What's the toughest aspect of observing the eight-day Jewish festival of Passover?
Is it the cleaning of the house in preparation of the holiday? Digesting the inordinate amounts of matzo during the Seder meals? How about the fact that the Pirates' home opener cut into the first day's observance?
No. The most difficult thing for some to grapple with is the lack of kosher-for-Passover beer.
With the entire holiday predicated on the biblical admonition to avoid edible fermented grain products or leavening (Exodus 12:19), that leaves the beer lover with no choice at all.
Until now.
The good folks at Ramapo Valley Brewery in Suffren, N.Y., have developed Gluten-Free Honey Lager beer without the usual main ingredients of wheat or barley.
The 3-year-old brewery claims that the kosher-for-Passover beer is the first such concoction in more than 2,000 years.

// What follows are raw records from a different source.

(* ===== verification/BigIntString.v ===== *)
(** BigInts and strings of digits (quickjs.c, [js_bigint_from_string] and
    [js_bigint_to_string1]): definitions.

    A C string is the list of its characters without the final zero byte. *)
From stdpp Require Import base tactics list numbers.
From Stdlib Require Import ZArith Lia.
From S2P Require Import Prelude Limbs BigInt.

Open Scope Z_scope.

Definition CHAR_0 : Z := 48.
Definition CHAR_MINUS : Z := 45.

Definition to_digit (c : Z) : Z :=
  if (48 <=? c) && (c <=? 57) then c - 48
  else if (65 <=? c) && (c <=? 90) then c - 65 + 10
  else if (97 <=? c) && (c <=? 122) then c - 97 + 10
  else 36.

(** [digits], "0123456789abcdefghijklmnopqrstuvwxyz". *)
Definition digits : list Z :=
  [48; 49; 50; 51; 52; 53; 54; 55; 56; 57; 97; 98; 99; 100; 101; 102; 103; 104; 105; 106; 107; 108; 109;
   110; 111; 112; 113; 114; 115; 116; 117; 118; 119; 120; 121; 122].

(** The loop that skips the leading zeros. *)
Fixpoint skip_zeros (p : list Z) : list Z :=
  match p with
  | c :: p' => if c =? CHAR_0 then skip_zeros p' else p
  | [] => []
  end.

Section BigIntString.
Context `{LC : LimbConfig} `{FM : FreshMemory}.

Definition JS_LIMB_DIGITS : Z := if JS_LIMB_BITS =? 32 then 9 else 19.

Definition js_pow_dec : list Z :=
  [1; 10; 100; 1000; 10000; 100000; 1000000; 10000000; 100000000; 1000000000] ++
  (if JS_LIMB_BITS =? 64 then
     [10000000000; 100000000000; 1000000000000; 10000000000000; 100000000000000; 1000000000000000;
      10000000000000000; 100000000000000000; 1000000000000000000; 10000000000000000000]
   else []).

(** ** [js_bigint_from_string] *)

(** [for(i = 0; i < digits_per_limb; i++)]: the value, the number of digits and
    the rest of the string. *)
Fixpoint read_digits (fuel : nat) (radix v i : Z) (p : list Z) : Z * Z * list Z :=
  match fuel with
  | O => (v, i, p)
  | S fuel =>
      match p with
      | [] => (v, i, p)
      | x :: p' =>
          let c := to_digit x in
          if radix <=? c then (v, i, p)
          else read_digits fuel radix (js_limb (v * 10 + c)) (i + 1) p'
      end
  end.

(** The [for(;;)] loop of the decimal case; every round but the last consumes a
    character, so the length of the string plus one is enough fuel. *)
Fixpoint decimal_loop (fuel : nat) (t : list Z) (l : Z) (p : list Z) : M (list Z * Z) :=
  match fuel with
  | O => undefined
  | S fuel =>
      let '(v, i, p) := read_digits (Z.to_nat JS_LIMB_DIGITS) 10 0 0 p in
      if i =? 0 then mret (t, l)
      else
        t0 ← tab_get t 0;
        if (l =? 1) && (t0 =? 0) then
          t ← tab_set t 0 v;
          decimal_loop fuel t l p
        else
          b ← tab_get js_pow_dec i;
          w ← tab_slice t 0 l;
          let '(w, h) := mp_mul1 w b v in
          t ← tab_blit t 0 w;
          if negb (h =? 0) then
            t ← tab_set t l h;
            decimal_loop fuel t (l + 1) p
          else decimal_loop fuel t l p
  end.

(** One round of the loop of the power-of-two case. *)
Definition binary_digit (p : list Z) (n_digits log2_radix radix i : Z) (t : list Z) : M (list Z) :=
  x ← tab_get p (n_digits - 1 - i);
  let c := to_digit x in
  if radix <=? c then undefined
  else
    let bit_pos := i * log2_radix in
    let shift := Z.land bit_pos (JS_LIMB_BITS - 1) in
    let pos := bit_pos / JS_LIMB_BITS in
    y ← tab_get t pos;
    t ← tab_set t pos (Z.lor y (js_limb (Z.shiftl c shift)));
    if JS_LIMB_BITS <? shift + log2_radix then
      z ← tab_get t (pos + 1);
      tab_set t (pos + 1) (Z.lor z (Z.shiftr c (JS_LIMB_BITS - shift)))
    else mret t.

Definition js_bigint_from_string (str : list Z) (radix : Z) : M JSBigInt :=
  let '(is_neg, p) := match str with c :: p => if c =? CHAR_MINUS then (true, p) else (false, str) | [] => (false, str) end in
  let p := skip_zeros p in
  let n_digits := len p in
  if JS_BIGINT_MAX_SIZE * JS_LIMB_BITS <? n_digits then throw err_alloc
  else
    let log2_radix := 32 - clz32 (radix - 1) in
    let n_bits := if radix =? 10 then (n_digits * 27 + 7) / 8 else n_digits * log2_radix in
    let n_limbs := Z.max 1 (n_bits / JS_LIMB_BITS + 1) in
    r ← js_bigint_new n_limbs;
    t ← (if radix =? 10 then
           t ← tab_set (tab r) 0 0;
           '(t, l) ← decimal_loop (S (length p)) t 1 p;
           top ← tab_get t (l - 1);
           if negb (Z.shiftr top (JS_LIMB_BITS - 1) =? 0) then
             t ← tab_set t l 0; tab_slice t 0 (l + 1)
           else tab_slice t 0 l
         else
           for_up (Z.to_nat n_digits) 0 (binary_digit p n_digits log2_radix radix)
             (replicate (Z.to_nat n_limbs) 0));
    r ← js_bigint_normalize (MkBigInt t);
    if is_neg then js_bigint_neg r else mret r.

(** ** [js_bigint_to_string1]

    The buffer is filled from its end: [room] bytes are left before [q] and [q]
    holds what was written. *)
Definition put (c : Z) (q : Z * list Z) : M (Z * list Z) :=
  let '(room, s) := q in
  if 0 <? room then mret (room - 1, c :: s) else undefined.

(** [do ... while (n != 0)] writes at most 64 digits. *)
Fixpoint u64toa_loop (fuel : nat) (n base : Z) (q : Z * list Z) : M (Z * list Z) :=
  match fuel with
  | O => undefined
  | S fuel =>
      d ← tab_get digits (n mod base);
      q ← put d q;
      if negb (n / base =? 0) then u64toa_loop fuel (n / base) base q else mret q
  end.

Definition js_u64toa (q : Z * list Z) (n base : Z) : M (Z * list Z) := u64toa_loop 64 n base q.

Fixpoint limb_to_a (q : Z * list Z) (n radix : Z) (l : nat) : M (Z * list Z) :=
  match l with
  | O => mret q
  | S l =>
      d ← tab_get digits (n mod radix);
      q ← put d q;
      limb_to_a q (n / radix) radix l
  end.

Definition digits_per_limb_table : list Z :=
  if JS_LIMB_BITS =? 32 then
    [32; 20; 16; 13; 12; 11; 10; 10; 9; 9; 8; 8; 8; 8; 8; 7; 7; 7; 7; 7; 7; 7; 6; 6; 6; 6; 6; 6; 6; 6; 6; 6; 6; 6; 6]
  else
    [64; 40; 32; 27; 24; 22; 21; 20; 19; 18; 17; 17; 16; 16; 16; 15; 15; 15; 14; 14; 14; 14; 13; 13; 13; 13; 13; 13; 13;
     12; 12; 12; 12; 12; 12].

Definition radix_base_table : list Z :=
  if JS_LIMB_BITS =? 32 then
    [0x00000000; 0xcfd41b91; 0x00000000; 0x48c27395;
     0x81bf1000; 0x75db9c97; 0x40000000; 0xcfd41b91;
     0x3b9aca00; 0x8c8b6d2b; 0x19a10000; 0x309f1021;
     0x57f6c100; 0x98c29b81; 0x00000000; 0x18754571;
     0x247dbc80; 0x3547667b; 0x4c4b4000; 0x6b5a6e1d;
     0x94ace180; 0xcaf18367; 0x0b640000; 0x0e8d4a51;
     0x1269ae40; 0x17179149; 0x1cb91000; 0x23744899;
     0x2b73a840; 0x34e63b41; 0x40000000; 0x4cfa3cc1;
     0x5c13d840; 0x6d91b519; 0x81bf1000]
  else
    [0x0000000000000000; 0xa8b8b452291fe821; 0x0000000000000000; 0x6765c793fa10079d;
     0x41c21cb8e1000000; 0x3642798750226111; 0x8000000000000000; 0xa8b8b452291fe821;
     0x8ac7230489e80000; 0x4d28cb56c33fa539; 0x1eca170c00000000; 0x780c7372621bd74d;
     0x1e39a5057d810000; 0x5b27ac993df97701; 0x0000000000000000; 0x27b95e997e21d9f1;
     0x5da0e1e53c5c8000; 0xd2ae3299c1c4aedb; 0x16bcc41e90000000; 0x2d04b7fdd9c0ef49;
     0x5658597bcaa24000; 0xa0e2073737609371; 0x0c29e98000000000; 0x14adf4b7320334b9;
     0x226ed36478bfa000; 0x383d9170b85ff80b; 0x5a3c23e39c000000; 0x8e65137388122bcd;
     0xdd41bb36d259e000; 0x0aee5720ee830681; 0x1000000000000000; 0x172588ad4f5f0981;
     0x211e44f7d02c1000; 0x2ee56725f06e5c71; 0x41c21cb8e1000000].

(** The loop of the radices that are not powers of two: every round but the last
    divides the number by at least two, so its number of bits is enough fuel. *)
Fixpoint radix_loop (fuel : nat) (t : list Z) (radix radix_base per_limb : Z) (q : Z * list Z) : M (Z * list Z) :=
  match fuel with
  | O => undefined
  | S fuel =>
      let t := take (strip_zeros t (length t)) t in
      t0 ← tab_get t 0;
      if (len t =? 1) && (t0 <? radix_base) then
        if negb (t0 =? 0) then js_u64toa q t0 radix else mret q
      else
        let '(t, v) := mp_div1 t radix_base 0 in
        q ← limb_to_a q v radix (Z.to_nat per_limb);
        radix_loop fuel t radix radix_base per_limb q
  end.

(** One round of the loop of the power-of-two radices. *)
Definition binary_char (t : list Z) (log2_radix radix i : Z) (q : Z * list Z) : M (Z * list Z) :=
  let bit_pos := i * log2_radix in
  let pos := bit_pos / JS_LIMB_BITS in
  let shift := bit_pos mod JS_LIMB_BITS in
  x ← tab_get t pos;
  let c := wrap 32 (Z.shiftr x shift) in
  c ← (if (JS_LIMB_BITS <? shift + log2_radix) && (pos + 1 <? len t) then
         y ← tab_get t (pos + 1);
         mret (Z.lor c (wrap 32 (js_limb (Z.shiftl y (JS_LIMB_BITS - shift)))))
       else mret c);
  d ← tab_get digits (Z.land c (radix - 1));
  put d q.

(** A new string object holding the bytes; the empty string is preallocated. *)
Definition js_new_string8_len (buf : list Z) : M (list Z) :=
  if len buf <=? 0 then mret [] else _ ← alloc; mret buf.

(** The case of a heap BigInt. *)
Definition js_bigint_to_string1 (a : JSBigInt) (radix : Z) : M (list Z) :=
  if (bi_len a =? 1) && (tab a !!! 0%nat =? 0) then js_new_string8_len [CHAR_0]
  else
    let is_binary_radix := Z.land radix (radix - 1) =? 0 in
    let is_neg := js_bigint_sign a in
    r ← (if negb (is_neg =? 0) then js_bigint_neg a
         else if negb is_binary_radix then
           tmp ← js_bigint_new (bi_len a);
           t ← tab_blit (tab tmp) 0 (tab a);
           mret (MkBigInt t)
         else mret a);
    let log2_radix := 31 - clz32 radix in
    let n_bits := bi_len r * JS_LIMB_BITS - js_limb_safe_clz (top_limb r) in
    let n_digits := (n_bits + log2_radix - 1) / log2_radix in
    _ ← alloc;
    let q := (n_digits + is_neg, []) in
    q ← (if negb is_binary_radix then
           radix_base ← tab_get radix_base_table (radix - 2);
           per_limb ← tab_get digits_per_limb_table (radix - 2);
           radix_loop (S (Z.to_nat (bi_len r * JS_LIMB_BITS))) (tab r) radix radix_base per_limb q
         else for_up (Z.to_nat n_digits) 0 (binary_char (tab r) log2_radix radix) q);
    q ← (if negb (is_neg =? 0) then put CHAR_MINUS q else mret q);
    js_new_string8_len (snd q).

End BigIntString.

It does have a bright golden color and an alcoholic content of 5.5 percent. Molasses is used for flavor, along with "noble," or top hops for aroma and additional flavor. It's brewed in dedicated fermenters using kosher yeast under rabbinic supervision.
"You can taste the difference between a regular beer and this," brewery co-owner Egon Linzenberg said candidly. "But it's the only game in town."

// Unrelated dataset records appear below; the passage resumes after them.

(** One bit is left for the sign. *)
Lemma limbs_for_bits n_bits :
  0 <= n_bits -> Z.max 1 (n_bits / JS_LIMB_BITS + 1) = n_bits / JS_LIMB_BITS + 1 /\
  2 * 2 ^ n_bits <= limb_base ^ (n_bits / JS_LIMB_BITS + 1) /\ n_bits < (n_bits / JS_LIMB_BITS + 1) * JS_LIMB_BITS.
Proof.
  intros Hn. pose proof limb_bits_pos as HL. assert (0 <= n_bits / JS_LIMB_BITS) by (apply Z.div_pos; lia).
  split; [lia|].
  assert (n_bits = JS_LIMB_BITS * (n_bits / JS_LIMB_BITS) + n_bits mod JS_LIMB_BITS) as Ed by (apply Z.div_mod; lia).
  assert (0 <= n_bits mod JS_LIMB_BITS < JS_LIMB_BITS) as Hm by (apply Z.mod_pos_bound; lia).
  split; [|lia]. rewrite <- Z.pow_succ_r by lia. unfold limb_base. rewrite <- Z.pow_mul_r by lia.
  apply Z.pow_le_mono_r; lia.
Qed.

(** A number below half the base of its array is not negative. *)
Lemma sval_small_nonneg t : limbs_ok t -> 2 * mp_val t < mp_base t -> sval t = mp_val t.
Proof. intros Hok H. unfold sval. rewrite (proj2 (Z.leb_gt (mp_base t) (2 * mp_val t))) by lia. reflexivity. Qed.

(** ** The decimal case *)

Lemma decimal_limbs p (t : list Z) :
  valid 10 p -> 1 <= len t -> 2 * 10 ^ len p <= limb_base ^ len t ->
  exists t',
    (t ← tab_set t 0 0;
     '(t, l) ← decimal_loop (S (length p)) t 1 p;
     top ← tab_get t (l - 1);
     if negb (Z.shiftr top (JS_LIMB_BITS - 1) =? 0) then t ← tab_set t l 0; tab_slice t 0 (l + 1)
     else tab_slice t 0 l : M (list Z)) = mret t' /\
    limbs_ok t' /\ t' <> [] /\ sval t' = digits_val 10 0 p.
Proof.
  intros Hp Hl HN. destruct t as [|t0 tr]; [unfold len in Hl; simpl in Hl; lia|].
  rewrite (tab_set_app [] t0 0 tr 0 eq_refl : tab_set (t0 :: tr) 0 0 = mret (0 :: tr)), ret_bind.
  change (len (t0 :: tr)) with (len (0 :: tr)) in *. set (t := 0 :: tr) in *.
  assert (take (Z.to_nat 1) t = [0]) as Et1 by reflexivity.
  destruct (decimal_loop_spec (S (length p)) t 1 p Hp ltac:(lia)) as (t' & l & -> & H2 & H3 & H4 & H5 & H6).
  { lia. } { rewrite Et1. constructor; [apply limb_ok_0|constructor]. } { left. reflexivity. }
  { rewrite Et1. cbn [mp_val]. lia. }
  rewrite Et1 in H5, H6. cbn [mp_val] in H5, H6. replace (0 + limb_base * 0) with 0 in * by ring. rewrite ret_bind.
  set (V := digits_val 10 0 p) in *. pose proof (digits_val_bounds 10 p ltac:(lia) Hp) as HV. fold V in HV.
  set (w := take (Z.to_nat l) t') in *.
  assert (length w = Z.to_nat l) as Hw by (unfold w, len in *; rewrite length_take; lia).
  assert (w <> []) as Hwne by (intros E0; rewrite E0 in Hw; simpl in Hw; lia).
  destruct (tab_snoc w Hwne) as (lo & h & Elh).
  assert (t' = lo ++ h :: drop (Z.to_nat l) t') as Et'
    by (rewrite <- (take_drop (Z.to_nat l) t') at 1; fold w; rewrite Elh, <- app_assoc; reflexivity).
  assert (len lo = l - 1) as Hlo.
  { apply (f_equal length) in Elh. rewrite length_app in Elh. simpl in Elh. unfold len. lia. }
  assert (tab_get t' (l - 1) = mret h) as -> by (rewrite Et'; apply tab_get_app; lia). rewrite ret_bind.
  rewrite Elh in H4. pose proof H4 as Hok. apply limbs_ok_app in H4 as [Hlook Hh1]. inversion Hh1 as [|? ? Hh _]; subst.
  rewrite shiftr_top_bit by (try exact Hh; pose proof limb_bits_pos; lia).
  assert (mp_base w = limb_base ^ l) as Ebw by (unfold mp_base, len; rewrite Hw, Z2Nat.id by lia; reflexivity).
  pose proof (sval_snoc_neg lo h Hlook Hh) as Hneg. rewrite <- Elh in Hneg, Hok.
  pose proof (sval_neg_iff w Hok) as Hiff. rewrite H5, Ebw in Hiff.
  destruct (Z.leb_spec (2 ^ (JS_LIMB_BITS - 1)) h) as [Htop|Htop]; cbn [c_bool Z.eqb negb].
  - apply Z.ltb_lt in Hneg. apply Hiff in Hneg.
    assert (l < len t).
    { apply (Z.pow_lt_mono_r_iff limb_base); [pose proof limb_base_big; lia|apply len_nonneg|lia]. }
    rewrite tab_set_insert, ret_bind by lia. rewrite slice_prefix by (unfold len; rewrite length_insert; unfold len in *; lia).
    exists (w ++ [0]). split.
    + f_equal. replace (Z.to_nat (l + 1)) with (S (Z.to_nat l)) by lia.
      rewrite (take_S_r _ _ 0) by (apply list_lookup_insert_eq; unfold len in *; lia).
      rewrite take_insert_ge by lia. reflexivity.
    + split; [apply limbs_ok_app; split; [exact Hok|constructor; [apply limb_ok_0|constructor]]|].
      split; [intros E0; apply app_eq_nil in E0; destruct E0; discriminate|].
      rewrite sval_small_nonneg, val_snoc, H5; [ring| |].
      * apply limbs_ok_app. split; [exact Hok|constructor; [apply limb_ok_0|constructor]].
      * rewrite val_snoc, base_snoc, H5. pose proof (mp_val_bounds w Hok). pose proof limb_base_big.
        assert (mp_base w * 2 <= mp_base w * limb_base) by (apply Z.mul_le_mono_nonneg_l; lia). lia.
  - rewrite slice_prefix by lia. exists w. split; [reflexivity|]. split; [exact Hok|]. split; [exact Hwne|].
    apply Z.ltb_ge in Hneg. rewrite sval_small_nonneg, H5; [reflexivity|exact Hok|]. rewrite Ebw, H5.
    destruct (Z.lt_ge_cases (2 * V) (limb_base ^ l)) as [Hd|Hd]; [exact Hd|apply Hiff in Hd; lia].
Qed.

As Pirates fans already know, you have to make do with you've got.
Gluten-Free Honey Lager is sold only by the case, and it's not cheap: $50 for kosher-for-Passover beer. Linzenberg said the beer will be sold year round and hopes to make it available in Pittsburgh within the next year.
He said the new beer already is popular with people who are gluten intolerant, a condition known as celiac disease.
Linzenberg understands that Gluten-Free Honey Lager has a long way to go before entering into the pantheon of favorite Passover foods such as matzo, wine and haroset, the combination of apples, nuts, wine and honey that forms a mortar-like paste.
He knows it has time to gain popularity.
"It's a kosher-for-Passover beer," he said. "There's nothing else."
Gluten-Free Beer is made with fermentable amber honey with molasses for flavor, nutrients and color. hops add a touch of bitterness to balance the honey sweetness. It's recommended with all kinds of food.